**Work order:** Scan each line of the entries below for the word "returns" and count the ones where it appears. The answer is that number alone.

== Data to process

Lemma spec_sum_weight_pos (s : R) (us : list R) :
  Forall (fun s => s <> 0) (s :: us) -> 0 < spec_sum spec_weight (s :: us).
Proof.
  intros H. inversion H as [|? ? Hs Hus]; subst. simpl.
  pose proof (spec_weight_pos s Hs).
  pose proof (spec_sum_weight_nonneg us Hus). lra.
Qed.

Lemma get_weights_ok (us : list R) :
  Forall (fun s => s <> 0) us -> get_weights us = OK (map spec_weight us).
Proof.
  intros H. unfold get_weights. apply mapM_total.
  intros s Hin. rewrite Forall_forall in H. specialize (H s Hin).
  rewrite py_div_ok by (unfold sq; nra).
  unfold spec_weight, sq. simpl. now rewrite Rmult_1_r.
Qed.

(** A zero uncertainty anywhere makes the weights fail. *)
Lemma get_weights_zero (us : list R) :
  In 0 us -> exists e, get_weights us = Raise e.
Proof.
  intros Hin. unfold get_weights.
  apply (mapM_raise _ us 0 ZeroDivisionError Hin).
  unfold sq. rewrite Rmult_0_l. apply py_div_zero.
Qed.

(** The list comprehension over [range(len(values))], read at an offset
    into both lists. *)
Lemma products_by_index (pw pv ws vs : list R) :
  length pw = length pv -> length ws = length vs ->
  mapM (fun i => w <- py_index (pw ++ ws) i ;;
                 v <- py_index (pv ++ vs) i ;;
                 OK (w * v))
       (seq (length pv) (length vs))
  = OK (map (fun wv => fst wv * snd wv) (combine ws vs)).
Proof.
  revert pw pv ws. induction vs as [|v vs IH]; intros pw pv ws Hp Hl.
  - destruct ws; [reflexivity | discriminate].
  - destruct ws as [|w ws]; [discriminate|]. simpl in Hl. injection Hl as Hl.
    cbn [length seq mapM combine map fst snd].
    unfold py_index at 1 2.
    rewrite <- Hp at 1.
    rewrite !nth_error_app2 by lia. rewrite !Nat.sub_diag. cbn [nth_error bind].
    replace (pw ++ w :: ws) with ((pw ++ [w]) ++ ws) by (now rewrite <- app_assoc).
    replace (pv ++ v :: vs) with ((pv ++ [v]) ++ vs) by (now rewrite <- app_assoc).
    replace (S (length pv)) with (length (pv ++ [v]))
      by (rewrite length_app; simpl; lia).
    rewrite IH; [reflexivity | rewrite !length_app; simpl; lia | assumption].
Qed.

Lemma weighted_average_ok (values uncertainties : list R) :
  values <> [] ->
  length values = length uncertainties ->
  Forall (fun s => s <> 0) uncertainties ->
  weighted_average values uncertainties
  = OK (spec_weighted_average values uncertainties).
Proof.
  intros Hne Hlen Hnz. unfold weighted_average.
  rewrite (get_weights_ok _ Hnz). cbn [bind].
  pose proof (products_by_index [] [] (map spec_weight uncertainties) values
                eq_refl) as Hprod.
  cbn [app length] in Hprod. rewrite Hprod by (now rewrite length_map).
  cbn [bind].
  destruct uncertainties as [|s us]; [destruct values; [congruence | discriminate]|].
  pose proof (spec_sum_weight_pos s us Hnz) as Hpos.
  rewrite !py_sum_spec, !spec_sum_map.
  rewrite py_div_ok by lra.
  unfold spec_weighted_average. f_equal. f_equal.
  clear. generalize (s :: us) as l. intros l. revert l.
  induction values as [|v vs IH]; intros [|u l]; simpl; try reflexivity.
  rewrite IH. reflexivity.
Qed.

(** C4. For non-empty lists of equal length with every uncertainty nonzero,
    [weighted_average] returns, without raising, the inverse-variance
    weighted mean [Σ(weight_i * value_i) / Σ(weight_i)] with
    [weight_i = 1 / uncertainty_i^2]; and values [[10; 20]] with
    uncertainties [[1; 2]] give [12]. *)
Theorem weighted_average_is_weighted_mean :
  (forall values uncertainties : list R,
      values <> [] ->
      length values = length uncertainties ->
      Forall (fun s => s <> 0) uncertainties ->
      weighted_average values uncertainties
      = OK (spec_sum (fun vs => spec_weight (snd vs) * fst vs)
                     (combine values uncertainties)
            / spec_sum spec_weight uncertainties))
  /\ weighted_average [10; 20] [1; 2] = OK 12.
Proof.
  split.
  - intros values uncertainties Hne Hlen Hnz.
    now rewrite weighted_average_ok.
  - rewrite weighted_average_ok.
    + f_equal. unfold spec_weighted_average, spec_weight. simpl. field.
    + discriminate.
    + reflexivity.
    + repeat constructor; lra.
Qed.

Lemma weighted_average_is_weighted_mean_witness :
  [10; 20] <> [] /\
  length [10; 20] = length [1; 2] /\
  Forall (fun s => s <> 0) [1; 2] /\
  weighted_average [10; 20] [1; 2]
  = OK (spec_sum (fun vs => spec_weight (snd vs) * fst vs)
                 (combine [10; 20] [1; 2])
        / spec_sum spec_weight [1; 2]).
Proof.
  assert (Hne : [10; 20] <> ([] : list R)) by discriminate.
  assert (Hnz : Forall (fun s => s <> 0) [1; 2]) by (repeat constructor; lra).
  repeat split; try assumption.
  exact (proj1 weighted_average_is_weighted_mean [10; 20] [1; 2] Hne eq_refl Hnz).
Defined.

(** The running minimum and maximum bound every element. *)
Lemma fold_min_le (vs : list R) (v : R) :
  fold_left Rmin vs v <= v /\ forall x, In x vs -> fold_left Rmin vs v <= x.
Proof.
  revert v. induction vs as [|y vs IH]; intros v; simpl.
  - split; [lra | contradiction].
  - destruct (IH (Rmin v y)) as [H1 H2].
    pose proof (Rmin_l v y). pose proof (Rmin_r v y).
    split; [lra|]. intros x [<- | Hin]; [lra | now apply H2].
Qed.

Lemma fold_max_ge (vs : list R) (v : R) :
  v <= fold_left Rmax vs v /\ forall x, In x vs -> x <= fold_left Rmax vs v.
Proof.
  revert v. induction vs as [|y vs IH]; intros v; simpl.
  - split; [lra | contradiction].
  - destruct (IH (Rmax v y)) as [H1 H2].
    pose proof (Rmax_l v y). pose proof (Rmax_r v y).
    split; [lra|]. intros x [<- | Hin]; [lra | now apply H2].
Qed.

Lemma list_min_le (v : R) (vs : list R) (x : R) :
  In x (v :: vs) -> list_min v vs <= x.
Proof.
  unfold list_min. destruct (fold_min_le vs v) as [H1 H2].
  intros [<- | Hin]; [assumption | now apply H2].
Qed.

Lemma list_max_ge (v : R) (vs : list R) (x : R) :
  In x (v :: vs) -> x <= list_max v vs.
Proof.
  unfold list_max. destruct (fold_max_ge vs v) as [H1 H2].
  intros [<- | Hin]; [assumption | now apply H2].
Qed.

(** The minimum and the maximum are elements of the list. *)
Lemma list_min_in (v : R) (vs : list R) : In (list_min v vs) (v :: vs).
Proof.
  unfold list_min. revert v. induction vs as [|y vs IH]; intros v; simpl.
  - now left.
  - destruct (IH (Rmin v y)) as [H | H].
    + rewrite <- H. unfold Rmin. destruct (Rle_dec v y); auto.
    + auto.
Qed.

Lemma list_max_in (v : R) (vs : list R) : In (list_max v vs) (v :: vs).
Proof.
  unfold list_max. revert v. induction vs as [|y vs IH]; intros v; simpl.
  - now left.
  - destruct (IH (Rmax v y)) as [H | H].
    + rewrite <- H. unfold Rmax. destruct (Rle_dec v y); auto.
    + auto.
Qed.




Lemma weighted_average_uncertainty_ok (uncertainties : list R) :
  uncertainties <> [] ->
  Forall (fun s => s <> 0) uncertainties ->
  weighted_average_uncertainty uncertainties
  = OK (spec_weighted_average_uncertainty uncertainties).
Proof.
  intros Hne Hnz. unfold weighted_average_uncertainty.
  rewrite (get_weights_ok _ Hnz). cbn [bind].
  rewrite py_sum_spec, spec_sum_map.
  destruct uncertainties as [|s us]; [congruence|].
  pose proof (spec_sum_weight_pos s us Hnz) as Hpos.
  rewrite py_sqrt_ok by lra. cbn [bind].
  rewrite py_div_ok; [reflexivity|].
  pose proof (sqrt_lt_R0 _ Hpos). lra.
Qed.

(** C5. For a non-empty list of fluxes with nonzero uncertainties,
    [combine_fluxes] returns one flux: its value is the inverse-variance
    weighted average of the values, its uncertainty is
    [1 / sqrt(Σ weight_i)], and its wavelength and time are those of the
    first flux of the list. *)
Theorem combine_fluxes_spec (f : MonochromaticFlux) (fs : list MonochromaticFlux) :
  Forall (fun g => flux_uncertainty g <> 0) (f :: fs) ->
  combine_fluxes (f :: fs)
  = OK (mkFlux
          (spec_weighted_average (map flux (f :: fs))
                                 (map flux_uncertainty (f :: fs)))
          (1 / sqrt (spec_sum spec_weight (map flux_uncertainty (f :: fs))))
          (wavelength f)
          (time f)).
Proof.
  intros Hnz. unfold combine_fluxes, get_flux_values, get_flux_uncertainties.
  assert (Hnz' : Forall (fun s => s <> 0) (map flux_uncertainty (f :: fs)))
    by (now apply Forall_map).
  rewrite weighted_average_ok;
    [| discriminate | now rewrite !length_map | assumption].
  cbn [bind].
  rewrite weighted_average_uncertainty_ok; [| discriminate | assumption].
  reflexivity.
Qed.

Lemma combine_fluxes_spec_witness :
  Forall (fun g => flux_uncertainty g <> 0)
         [mkFlux 10 1 5 0; mkFlux 20 2 5 0] /\
  combine_fluxes [mkFlux 10 1 5 0; mkFlux 20 2 5 0]
  = OK (mkFlux
          (spec_weighted_average (map flux [mkFlux 10 1 5 0; mkFlux 20 2 5 0])
             (map flux_uncertainty [mkFlux 10 1 5 0; mkFlux 20 2 5 0]))
          (1 / sqrt (spec_sum spec_weight
                       (map flux_uncertainty [mkFlux 10 1 5 0; mkFlux 20 2 5 0])))
          5 0).
Proof.
  assert (Hnz : Forall (fun g => flux_uncertainty g <> 0)
                       [mkFlux 10 1 5 0; mkFlux 20 2 5 0])
    by (repeat constructor; simpl; lra).
  split; [assumption|].
  exact (combine_fluxes_spec (mkFlux 10 1 5 0) [mkFlux 20 2 5 0] Hnz).
Defined.

(** ** SED builder *)

Lemma has_wavelength_true_iff (wl : R) (f : MonochromaticFlux) :
  has_wavelength wl f = true <-> wavelength f = wl.
Proof. unfold has_wavelength. apply Reqb_true_iff. Qed.

Lemma group_nonempty (wl : R) (fluxes : list MonochromaticFlux) :
  In wl (map wavelength fluxes) -> filter (has_wavelength wl) fluxes <> [].
Proof.
  intros Hin. apply in_map_iff in Hin as [f [Hwl Hf]].
  assert (Hg : In f (filter (has_wavelength wl) fluxes))
    by (apply filter_In; split; [assumption | now apply has_wavelength_true_iff]).
  intros Heq. rewrite Heq in Hg. contradiction.
Qed.

Lemma group_singleton (wl : R) (fluxes : list MonochromaticFlux) :
  NoDup (map wavelength fluxes) -> In wl (map wavelength fluxes) ->
  exists f, filter (has_wavelength wl) fluxes = [f].
Proof.
  induction fluxes as [|g fluxes IH]; simpl; intros Hnd Hin; [contradiction|].
  inversion Hnd as [|? ? Hnotin Hnd']; subst.
  destruct (has_wavelength wl g) eqn:Hg.
  - exists g. f_equal.
    apply has_wavelength_true_iff in Hg. subst wl.
    destruct (filter (has_wavelength (wavelength g)) fluxes) as [|h l] eqn:Hf;
      [reflexivity|].
    exfalso. apply Hnotin.
    assert (Hh : In h (filter (has_wavelength (wavelength g)) fluxes))
      by (rewrite Hf; now left).
    apply filter_In in Hh as [Hh1 Hh2].
    apply has_wavelength_true_iff in Hh2. rewrite <- Hh2. now apply in_map.
  - destruct Hin as [Heq | Hin].
    + apply has_wavelength_true_iff in Heq. congruence.
    + now apply IH.
Qed.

====

**The answer:** 2